The packing of eukaryotic genomes into chromatin plays a fundamental role in controlling DNA accessibility, important for different processes such as transcription, DNA replication and repair. Faithful transcriptional control in eukaryotic cells relies on the precise interplay between regulatory elements in the DNA, nucleosomes and transcription factors (TFs). The aim of this study was to analyze: 1) the nucleosome organization and chromatin accessibility at regulatory elements in differentiated cell types (notably murine macrophages) and 2) the role of the macrophage master regulator Pu.1, ATP-chromatin remodelers and H2A.Z histone variant in regulating chromatin accessibility. We generated high-resolution genome-wide nucleosome maps (by Micrococcal Nuclease digestion) centered on TSS-distal Pu.1 binding sites.

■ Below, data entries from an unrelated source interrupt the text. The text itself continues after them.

(** ** types.go, config.go *)
Record MintParams := { mn_BtcTxId : bytes; mn_Amount : Z; mn_Receiver : string }.
Record RequestParams := { rq_Amount : Z; rq_Receiver : string }.
Record PrepareParams := {
  pr_RequestTxHash : string; pr_Requester : string; pr_Receiver : string; pr_Amount : Z;
  pr_OutpointTxIds : list string; pr_OutpointIdxs : list Z }.
Record aMintedEvent := { am_MintTxHash : string; am_BtcTxId : string; am_Receiver : string; am_Amount : Z }.
Record aRedeemRequestedEvent := {
  ar_RequestTxHash : string; ar_Requester : string; ar_Receiver : string; ar_Amount : Z;
  ar_IsValidReceiver : bool }.
Record aRedeemPreparedEvent := {
  ap_RequestTxHash : string; ap_PrepareTxHash : string; ap_Requester : string; ap_Receiver : string;
  ap_Amount : Z; ap_OutpointTxIds : list string; ap_OutpointIdxs : list Z }.
Record AptosmanConfig := { URL : string; ModuleAddress : string; Network : string }.
Definition NetworkMainnet : string := "mainnet".
Definition NetworkTestnet : string := "testnet".
Definition NetworkDevnet : string := "devnet".
(** the URL; the SDK's configuration of the network has its name *)
Definition GetNetworkConfig (network : string) : string * string :=
  if String.eqb network NetworkMainnet then ("https://fullnode.mainnet.aptoslabs.com/v1", "MainnetConfig")%string
  else if String.eqb network NetworkTestnet then ("https://fullnode.testnet.aptoslabs.com/v1", "TestnetConfig")%string
  else if String.eqb network NetworkDevnet then ("https://fullnode.devnet.aptoslabs.com/v1", "DevnetConfig")%string
  else ("https://fullnode.devnet.aptoslabs.com/v1", "DevnetConfig")%string.

(** ** strconv *)
(** the value [strconv.ParseUint] returns, also beside an error: 0 for a malformed text, the
    largest integer for one out of range *)
Definition parse_value (s : string) (bits : Z) : Z :=
  match digits_of 10 s with None => 0 | Some l => Z.min (of_digits 10 l) (2 ^ bits - 1) end.
Definition parseUint64 (s : string) : outcome Z := ParseUint s 64.
Definition parseUint16 (s : string) : outcome Z := ParseUint s 16.
(** [x, _ = parseUint64(s)] *)
Definition parseUint64_value (s : string) : Z := parse_value s 64.

(** ** BCS strings and vectors (aptos_utils.go) *)
Definition len_prefix (n : Z) : bytes :=
  if n <? 128 then [byte_of_Z n]
  else [byte_of_Z (Z.lor (Z.land n 127) 128); byte_of_Z (Z.shiftr n 7)].
Definition serializeString (s : string) : bytes :=
  len_prefix (Z.of_nat (String.length s)) ++ bytes_of_string s.
Definition serializeStringVector (strings : list string) : bytes :=
  len_prefix (Z.of_nat (length strings)) ++ concat (serializeString <$> strings).
(** the prefix of [aMint] and [string_to_bytes]: [byte(n) | 0x80] *)
Definition mint_len_prefix (n : Z) : bytes :=
  if n <? 128 then [byte_of_Z n]
  else [byte_of_Z (Z.lor (wrap 8 n) 128); byte_of_Z (Z.shiftr n 7)].
Definition string_to_bytes (str : string) : bytes :=
  mint_len_prefix (Z.of_nat (String.length str)) ++ bytes_of_string str.
Definition bcsEncodeString (s : string) : bytes :=
  byte_of_Z (Z.of_nat (String.length s)) :: bytes_of_string s.

(** ** The node, its REST API and the SDK *)
Record EntryFunction := {
  ef_Address : bytes; ef_Name : string; ef_Function : string; ef_Args : list bytes }.
Record TxInfo := { ti_Version : Z; ti_Success : bool; ti_VmStatus : string }.
Class AptosNode (N : Type) := {
  ParseStringRelaxed : string -> outcome bytes;      (** of an [AccountAddress] *)
  AddressString : bytes -> string;
  bcs_Address : bytes -> outcome bytes;
  bcs_SerializeU64 : Z -> outcome bytes;
  json_MarshalIndent : obj -> string;
  json_Unmarshal : string -> outcome (list obj);
  GetProcessorStatus : string -> M N Z;
  AccountResource : bytes -> string -> M N obj;
  aptos_NewClient : string -> outcome unit;          (** by the name of the SDK's configuration *)
  AccountResources : bytes -> M N (list (string * obj));
  HttpGet : string -> M N (Z * string);              (** the status code and the body *)
  BuildTransaction : bytes -> EntryFunction -> M N bytes;
  SignedTransaction : bytes -> outcome bytes;
  SubmitTransaction : bytes -> M N string;           (** the hash *)
  WaitForTransaction : string -> M N TxInfo;
  TransactionByHash : string -> M N TxInfo }.

(** *** Reading events *)
Definition parse_mint_event (event : obj) : outcome aMintedEvent :=
  match as_obj (get_key event "data") with
  | Some data =>
      version ← must_string (get_key event "version");
      id ← must_string (get_key data "btc_tx_id");
      receiver ← must_string (get_key data "receiver");
      let amount := match as_string (get_key data "amount") with
                    | Some amountStr => parseUint64_value amountStr | None => 0 end in
      Ok {| am_MintTxHash := version; am_BtcTxId := id; am_Receiver := receiver; am_Amount := amount |}
  | None => Ok {| am_MintTxHash := ""; am_BtcTxId := ""; am_Receiver := ""; am_Amount := 0 |}
  end.
Definition parse_request_event (event : obj) : outcome aRedeemRequestedEvent :=
  match as_obj (get_key event "data") with
  | Some data =>
      version ← must_string (get_key event "version");
      sender ← must_string (get_key data "sender");
      receiver ← must_string (get_key data "receiver");
      let amount := match as_string (get_key data "amount") with
                    | Some amountStr => parseUint64_value amountStr | None => 0 end in
      Ok {| ar_RequestTxHash := version; ar_Requester := sender; ar_Receiver := receiver;
            ar_Amount := amount; ar_IsValidReceiver := false |}
  | None => Ok {| ar_RequestTxHash := ""; ar_Requester := ""; ar_Receiver := ""; ar_Amount := 0;
                  ar_IsValidReceiver := false |}
  end.
Definition text_of (v : option json) : string := default EmptyString (as_string v).
(** the strings among the elements *)
Definition strings_of (l : list json) : list string := omap (fun v => as_string (Some v)) l.
(** [uint16(v)] of a [float64] is its low 16 bits in the range of an [int32] *)
Definition idx_of (v : json) : option Z :=
  match v with
  | JNum n => Some (u16 n)
  | JStr s => match parseUint16 s with Ok n => Some n | _ => None end
  | _ => None
  end.
Definition parse_prepare_event (event : obj) : option aRedeemPreparedEvent :=
  data ← as_obj (get_key event "data");
  Some {|
    ap_RequestTxHash := text_of (get_key event "version");
    ap_PrepareTxHash := text_of (get_key data "RequestTxhash");
    ap_Requester := text_of (get_key data "Requester");
    ap_Receiver := text_of (get_key data "Receiver");
    ap_Amount := match as_string (get_key data "Amount") with
                 | Some amountStr => parseUint64_value amountStr | None => 0 end;
    ap_OutpointTxIds := strings_of (default [] (as_array (get_key data "OutpointTxIds")));
    ap_OutpointIdxs := omap idx_of (default [] (as_array (get_key data "OutpointIdxs"))) |}.

(** ** The client *)
(** The client, the lock and the Bitcoin parameters apart *)
Record Aptosman := { acfg : AptosmanConfig; account : bytes; moduleAddress : bytes }.

Section aptosman.
Context {N : Type} `{AN : AptosNode N}.

Definition NewAptosman (c : AptosmanConfig) (acct : bytes) : M N Aptosman :=
  lift (aptos_NewClient (GetNetworkConfig (Network c)).2) ;;
  addr ← lift (ParseStringRelaxed (ModuleAddress c));
  AccountResources addr ;;
  mret {| acfg := c; account := acct; moduleAddress := addr |}.

Variable aptman : Aptosman.
Definition with_text {A} (pre : string) (m : M N A) : M N A := fun s =>
  let '(o, s') := m s in (wrap_err pre o, s').
Definition GetLatestFinalizedVersion : M N Z := GetProcessorStatus "default_processor".

Definition BridgeEventsType (address : bytes) : string :=
  (AddressString address +:+ "::btc_bridgev3::BridgeEvents")%string.
(** [v, ok := ...; if !ok { return nil, errors.New(e) }] *)
Definition need {A} (o : option A) (e : error) : M N A :=
  match o with Some a => mret a | None => throw e end.
(** the account whose event handle is read out of the contract's resource; [None]: no events yet *)
Definition events_account (address : bytes) (events_field : string) : M N (option bytes) :=
  resource ← with_text "Get bridge events resource failed: " (AccountResource address (BridgeEventsType address));
  data ← need (as_obj (get_key resource "data")) "Resource data format is incorrect";
  eventsData ← need (get_key data events_field)
    ("Field '" +:+ events_field +:+ "' not found in contract data: " +:+ json_MarshalIndent data)%string;
  eventsMap ← need (as_obj (Some eventsData)) "Resource data format is incorrect";
  counterStr ← need (as_string (get_key eventsMap "counter")) "未找到counter字段";
  counter ← need (big_SetString counterStr 10) "counter字段解析失败";
  if counter =? 0 then mret None
  else
    guidData ← need (as_obj (get_key eventsMap "guid")) "未找到guid字段";
    idData ← need (as_obj (get_key guidData "id")) "未找到id字段";
    accountAddressStr ← need (as_string (get_key idData "addr")) "未找到addr字段";
    accountAddress ← lift (wrap_err "解析账户地址失败: " (ParseStringRelaxed accountAddressStr));
    mret (Some accountAddress).
(** the request to the REST API, its status and its body *)
Definition fetch_events (fullURL : string) : M N (list obj) :=
  resp ← with_text "发送HTTP请求失败: " (HttpGet fullURL);
  if negb (resp.1 =? 200)
  then throw ("API请求失败: 状态码 " +:+ int_Text 10 resp.1 +:+ ", 响应体: " +:+ resp.2)%string
  else lift (wrap_err "解析响应失败: " (json_Unmarshal resp.2)).
(** [limit] and [start] are not used: the query has no parameters. The URL is a constant, two
    printed addresses and a field name, which [http.NewRequest] accepts. *)
Definition GetEvents (events_field : string) (limit start : Z) : M N (list obj) :=
  address ← lift (wrap_err "Parse module address failed: "
              (ParseStringRelaxed (AddressString (moduleAddress aptman))));
  accountAddress ← events_account address events_field;
  match accountAddress with
  | None => mret []
  | Some accountAddress =>
      let baseURL := (GetNetworkConfig (Network (acfg aptman))).1 in
      fetch_events (baseURL +:+ "/accounts/" +:+ AddressString accountAddress +:+ "/events/" +:+
                    BridgeEventsType address +:+ "/" +:+ events_field)%string
  end.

We found regularly spaced nucleosome arrays with a nucleosome-depleted region centered on Pu.1 binding peaks. On the contrary, high nucleosome occupancy overlapping regions bound by Pu.1 in macrophages was detected in cells depleted of, or not expressing Pu.1 or in in vitro-reconstituted chromatin. Our findings suggest that Pu.1 actively maintains nucleosome depletion at regulatory regions. We then focused on the role of chromatin remodelers highly expressed in macrophages in regulating nucleosome landscape. In particular, we found that Brg1 strongly co-localizes with Pu.1 at macrophage regulatory regions, suggesting its active role in organizing chromatin accessibility at regulatory elements. We then investigated the genomic localization of histone variant H2A.Z. We found that it is highly associated with regulatory regions and Pu.1-bound sites in macrophages and its binding to macrophage genomic regions is affected by inflammatory stimulus. Finally we generated genome-wide DNase-seq, FAIRE-seq and ATAC-seq maps to study DNA accessibility and its changes after inflammatory stimulus.